Stored data
____

(** X2.  When the current snapshot is the stored one (nothing happened
    since the last cycle), every scalar counter of the delta is 0, the
    integer-valued error breakdowns of the delta are empty, and every
    per-source entry of the delta is the zero entry. *)
Theorem delta_of_unchanged_snapshot (s : ExportScheduler.t) (current : ServiceStats.t) :
  ExportScheduler.prevSnapshot s = Some current ->
  eir_pointer_ok current ->
  exists delta,
    calculateDeltaStats s (Some current) = Returns (Some delta, [])
    /\ RequestStats.Total (ServiceStats.Requests delta) = 0
    /\ RequestStats.Success (ServiceStats.Requests delta) = 0
    /\ RequestStats.Failed (ServiceStats.Requests delta) = 0
    /\ ConnectionStats.Total (ServiceStats.Connections delta) = 0
    /\ ConnectionStats.Failed (ServiceStats.Connections delta) = 0
    /\ ErrorStats.Total (ServiceStats.Errors delta) = 0
    /\ ErrorStats.ByType (ServiceStats.Errors delta) = ∅
    /\ ErrorStats.ByInterface (ServiceStats.Errors delta) = ∅
    /\ forall k,
         RequestStats.BySource (ServiceStats.Requests delta) !! k =
           (fun _ => SourceStats.zero)
             <$> RequestStats.BySource (ServiceStats.Requests current) !! k.
Proof.
  intros Hprev Hok.
  destruct (deltaAgainst_fields current current Hok)
    as (delta & Hret & _ & _ & _ & _ & Hconn & Hreq & _ & Herr & _).
  exists delta. split; [exact (calculateDeltaStats_stored s current current delta Hprev Hret) |].
  rewrite Hconn, Hreq, Herr.
  cbn [RequestStats.Total RequestStats.Success RequestStats.Failed RequestStats.BySource
       ConnectionStats.Total ConnectionStats.Failed
       ErrorStats.Total ErrorStats.ByType ErrorStats.ByInterface].
  rewrite !safeSub64_diag. unfold calculateMapDelta64. rewrite !mapDelta_diag.
  repeat (split; [reflexivity |]).
  intros k.
  destruct (sourceDelta_source_map_delta
              (RequestStats.BySource (ServiceStats.Requests current))
              (RequestStats.BySource (ServiceStats.Requests current)))
    as (Hkey & _ & Hnone).
  destruct (RequestStats.BySource (ServiceStats.Requests current) !! k) as [c |] eqn:Hk.
  - rewrite (Hkey k c Hk). unfold go_lookup. rewrite Hk. simpl.
    rewrite !safeSub64_diag. reflexivity.
  - rewrite (Hnone k Hk). reflexivity.
Qed.

Lemma delta_of_unchanged_snapshot_witness :
  exists delta,
    calculateDeltaStats (example_scheduler_after example_initial) (Some example_initial)
      = Returns (Some delta, [])
    /\ RequestStats.Total (ServiceStats.Requests delta) = 0
    /\ RequestStats.BySource (ServiceStats.Requests delta) !! "http"
         = Some SourceStats.zero.
Proof.
  destruct (delta_of_unchanged_snapshot (example_scheduler_after example_initial)
              example_initial)
    as (delta & Hret & Htotal & _ & _ & _ & _ & _ & _ & _ & Hsource).
  - reflexivity.
  - unfold eir_pointer_ok. vm_compute. discriminate.
  - exists delta. split; [exact Hret | split; [exact Htotal |]].
    rewrite (Hsource "http"). reflexivity.
Defined.

(** ** Integer-valued breakdowns *)

Lemma mapDelta_entry_iff {K : Type} `{Countable K} (current prev : gmap K Z) (k : K) (d : Z) :
  map_Forall (fun _ v => is_uint64 v) current ->
  map_Forall (fun _ v => is_uint64 v) prev ->
  map_fold (mapDelta_step prev) ∅ current !! k = Some d <->
    exists v, current !! k = Some v
      /\ go_lookup 0 prev k < v
      /\ d = v - go_lookup 0 prev k.
Proof.
  intros Hcur Hprev. rewrite mapDelta_lookup.
  assert (Hp : is_uint64 (go_lookup 0 prev k)).
  { unfold go_lookup. destruct (prev !! k) as [p |] eqn:Hk; simpl.
    - exact (Hprev k p Hk).
    - unfold is_uint64, uint64_modulus. lia. }
  destruct (current !! k) as [v |] eqn:Hk.
  - pose proof (Hcur k v Hk) as Hv.
    destruct (Z.lt_ge_cases (go_lookup 0 prev k) v) as [Hlt | Hge].
    + rewrite safeSub64_ge by (assumption || lia).
      replace (0 <? v - go_lookup 0 prev k) with true by (symmetry; apply Z.ltb_lt; lia).
      split.
      * intros [= <-]. exists v. repeat split; [exact Hlt].
      * intros (v' & [= <-] & _ & ->). reflexivity.
    + assert (Hzero : safeSub64 v (go_lookup 0 prev k) = 0).
      { destruct (Z.eq_dec v (go_lookup 0 prev k)) as [-> | Hne];
          [apply safeSub64_diag | apply safeSub64_lt; lia]. }
      rewrite Hzero. simpl. split; [discriminate |].
      intros (v' & [= <-] & Hlt & _). lia.
  - split; [discriminate | intros (v & Hv & _); discriminate].
Qed.

(** X3.  For maps that hold uint64 values, [calculateMapDelta64] and
    [calculateMapDeltaInt64] store a key exactly when it is in the current
    map with a value greater than the previous one (0 when the previous
    map lacks the key), and store the exact difference: no entry is zero,
    no key comes from the previous map alone, and a counter that stood
    still or was reset leaves no entry. *)
Theorem map_delta_stores_exactly_the_increases :
  (forall (current prev : gmap string Z) (k : string) (d : Z),
     map_Forall (fun _ v => is_uint64 v) current ->
     map_Forall (fun _ v => is_uint64 v) prev ->
     (calculateMapDelta64 current prev !! k = Some d <->
        exists v, current !! k = Some v
          /\ go_lookup 0 prev k < v /\ d = v - go_lookup 0 prev k))
  /\ (forall (current prev : gmap Z Z) (k d : Z),
        map_Forall (fun _ v => is_uint64 v) current ->
        map_Forall (fun _ v => is_uint64 v) prev ->
        (calculateMapDeltaInt64 current prev !! k = Some d <->
           exists v, current !! k = Some v
             /\ go_lookup 0 prev k < v /\ d = v - go_lookup 0 prev k)).
Proof.
  split; intros current prev k d Hcur Hprev;
    [unfold calculateMapDelta64 | unfold calculateMapDeltaInt64];
    apply mapDelta_entry_iff; assumption.
Qed.

Lemma map_delta_stores_exactly_the_increases_witness :
  calculateMapDelta64 (<["a" := 100]> (<["b" := 50]> ∅)) (<["a" := 70]> (<["b" := 50]> ∅))
    !! "a" = Some 30.
Proof.
  destruct map_delta_stores_exactly_the_increases as [Hstring _].
  apply Hstring.
  - apply map_Forall_insert_2; [unfold is_uint64, uint64_modulus; lia |].
    apply map_Forall_insert_2; [unfold is_uint64, uint64_modulus; lia |].
    apply map_Forall_empty.
  - apply map_Forall_insert_2; [unfold is_uint64, uint64_modulus; lia |].
    apply map_Forall_insert_2; [unfold is_uint64, uint64_modulus; lia |].
    apply map_Forall_empty.
  - exists 100. repeat split; vm_compute; reflexivity.
Defined.

(** ** Deltas over several cycles *)

(** X4.  While a counter does not decrease, the deltas of two consecutive
    cycles add up to the delta over both; in every case, reset included,
    the two deltas together are at least the delta over both, so nothing
    that the long interval would report is lost by cutting it in two. *)
Theorem safeSub64_consecutive_deltas (a b c : Z) :
  is_uint64 a -> is_uint64 b -> is_uint64 c ->
  (a <= b <= c -> safeSub64 b a + safeSub64 c b = safeSub64 c a)
  /\ safeSub64 c a <= safeSub64 b a + safeSub64 c b.
Proof.
  intros Ha Hb Hc. split.
  - intros [Hab Hbc]. rewrite !safeSub64_ge by (assumption || lia). lia.
  - destruct (Z.le_gt_cases a b) as [Hab | Hab];
      destruct (Z.le_gt_cases b c) as [Hbc | Hbc];
      destruct (Z.le_gt_cases a c) as [Hac | Hac];
      rewrite ?(safeSub64_ge b a), ?(safeSub64_ge c b), ?(safeSub64_ge c a)
        by (assumption || lia);
      rewrite ?(safeSub64_lt b a), ?(safeSub64_lt c b), ?(safeSub64_lt c a)
        by lia;
      lia.
Qed.

Lemma safeSub64_consecutive_deltas_witness :
  safeSub64 150 100 + safeSub64 175 150 = safeSub64 175 100.
Proof.
  destruct (safeSub64_consecutive_deltas 100 150 175) as [Hadd _].
  - unfold is_uint64, uint64_modulus. lia.
  - unfold is_uint64, uint64_modulus. lia.
  - unfold is_uint64, uint64_modulus. lia.
  - apply Hadd. lia.
Defined.

(** ** Every record of the transformer *)

Lemma Forall_emit (P : MetricRecord.t -> Prop) (b : bool) (r : MetricRecord.t) :
  P r -> Forall P (emit b r).
Proof. intros Hr. destruct b; simpl; repeat constructor. exact Hr. Qed.

Lemma resultCode_loop_Forall (P : MetricRecord.t -> Prop) (t : Transformer.t) (ts : Z)
    (ifName : string) (rc : Z) (entries : list (Z * Z)) (records : list MetricRecord.t) :
  (forall value causeCode, P (createRecord t rc value causeCode ts)) ->
  Forall P records ->
  Forall P (foldl (resultCode_step t ts ifName rc) records entries).
Proof.
  intros Hrc. revert records.
  induction entries as [| [code count] entries IH]; intros records Hall; simpl;
    [exact Hall |].
  apply IH. destruct (0 <? count); [| exact Hall].
  unfold append. apply Forall_app. split; [exact Hall |].
  repeat constructor. apply Hrc.
Qed.

Lemma interface_counters_known (ifName : string) (tc sc fc rc : Z) :
  interface_counters ifName = Some (tc, sc, fc, rc) ->
  is_interface_counter tc = true /\ is_interface_counter sc = true
  /\ is_interface_counter fc = true /\ is_interface_counter rc = true.
Proof.
  unfold interface_counters.
  destruct (String.eqb ifName "diameter");
    [| destruct (String.eqb ifName "http")];
    intros Hsw; try discriminate Hsw;
    injection Hsw as <- <- <- <-; repeat split.
Qed.

Lemma interface_loop_Forall (P : MetricRecord.t -> Prop) (t : Transformer.t) (ts : Z)
    (entries : list (string * InterfaceCheckStats.t)) (records : list MetricRecord.t) :
  (forall id value causeCode,
     is_interface_counter id = true -> P (createRecord t id value causeCode ts)) ->
  Forall P records ->
  Forall P (foldl (interface_step t ts) records entries).
Proof.
  intros Hif. revert records.
  induction entries as [| [ifName ifStats] entries IH]; intros records Hall; simpl;
    [exact Hall |].
  apply IH. unfold interface_step.
  destruct (interface_counters ifName) as [[[[tc sc] fc] rc] |] eqn:Hsw;
    [| exact Hall].
  apply interface_counters_known in Hsw as (Htc & Hsc & Hfc & Hrc).
  apply resultCode_loop_Forall; [intros; apply Hif; exact Hrc |].
  rewrite !append_if. repeat (apply Forall_app; split); try exact Hall;
    apply Forall_emit, Hif; assumption.
Qed.

(** A property of every record built for an identifier of the counter
    table holds of every record of the unfiltered batch. *)
Lemma unfiltered_records_Forall (P : MetricRecord.t -> Prop) (t : Transformer.t)
    (stats : ServiceStats.t) :
  (forall id value causeCode,
     id_in_list known_counter_ids id = true ->
     P (createRecord t id value causeCode (ServiceStats.Timestamp stats))) ->
  Forall P (general_records t stats ++ eir_records t stats).
Proof.
  intros HP.
  assert (Hif : forall id value causeCode,
            is_interface_counter id = true ->
            P (createRecord t id value causeCode (ServiceStats.Timestamp stats))).
  { intros id value causeCode Hid. apply HP.
    unfold is_interface_counter in Hid. cbn [id_in_list] in Hid.
    repeat match type of Hid with
    | (if ?c =? id then _ else _) = true =>
        destruct (Z.eqb_spec c id) as [<- | _]; [reflexivity |]
    end.
    discriminate Hid. }
  apply Forall_app. split.
  - rewrite general_records_eq. cbv zeta.
    repeat (apply Forall_app; split);
      try (apply Forall_emit; apply HP; reflexivity).
    repeat constructor; apply HP; reflexivity.
  - unfold eir_records. destruct (eir_of stats) as [e |]; [| constructor].
    rewrite transformEIRStats_eq. cbv zeta.
    repeat (apply Forall_app; split);
      try (apply Forall_emit; apply HP; reflexivity);
      try (unfold status_records; destruct (status_count _ _);
           repeat constructor; apply HP; reflexivity).
    apply interface_loop_Forall; [exact Hif | constructor].
Qed.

____

Exercise requirements. Copy every line of the records above that holds the word "constructor".

Reply to the exercise.
Proof. intros Hr. destruct b; simpl; repeat constructor. exact Hr. Qed.
  repeat constructor. apply Hrc.
    repeat constructor; apply HP; reflexivity.
  - unfold eir_records. destruct (eir_of stats) as [e |]; [| constructor].
           repeat constructor; apply HP; reflexivity).
    apply interface_loop_Forall; [exact Hif | constructor].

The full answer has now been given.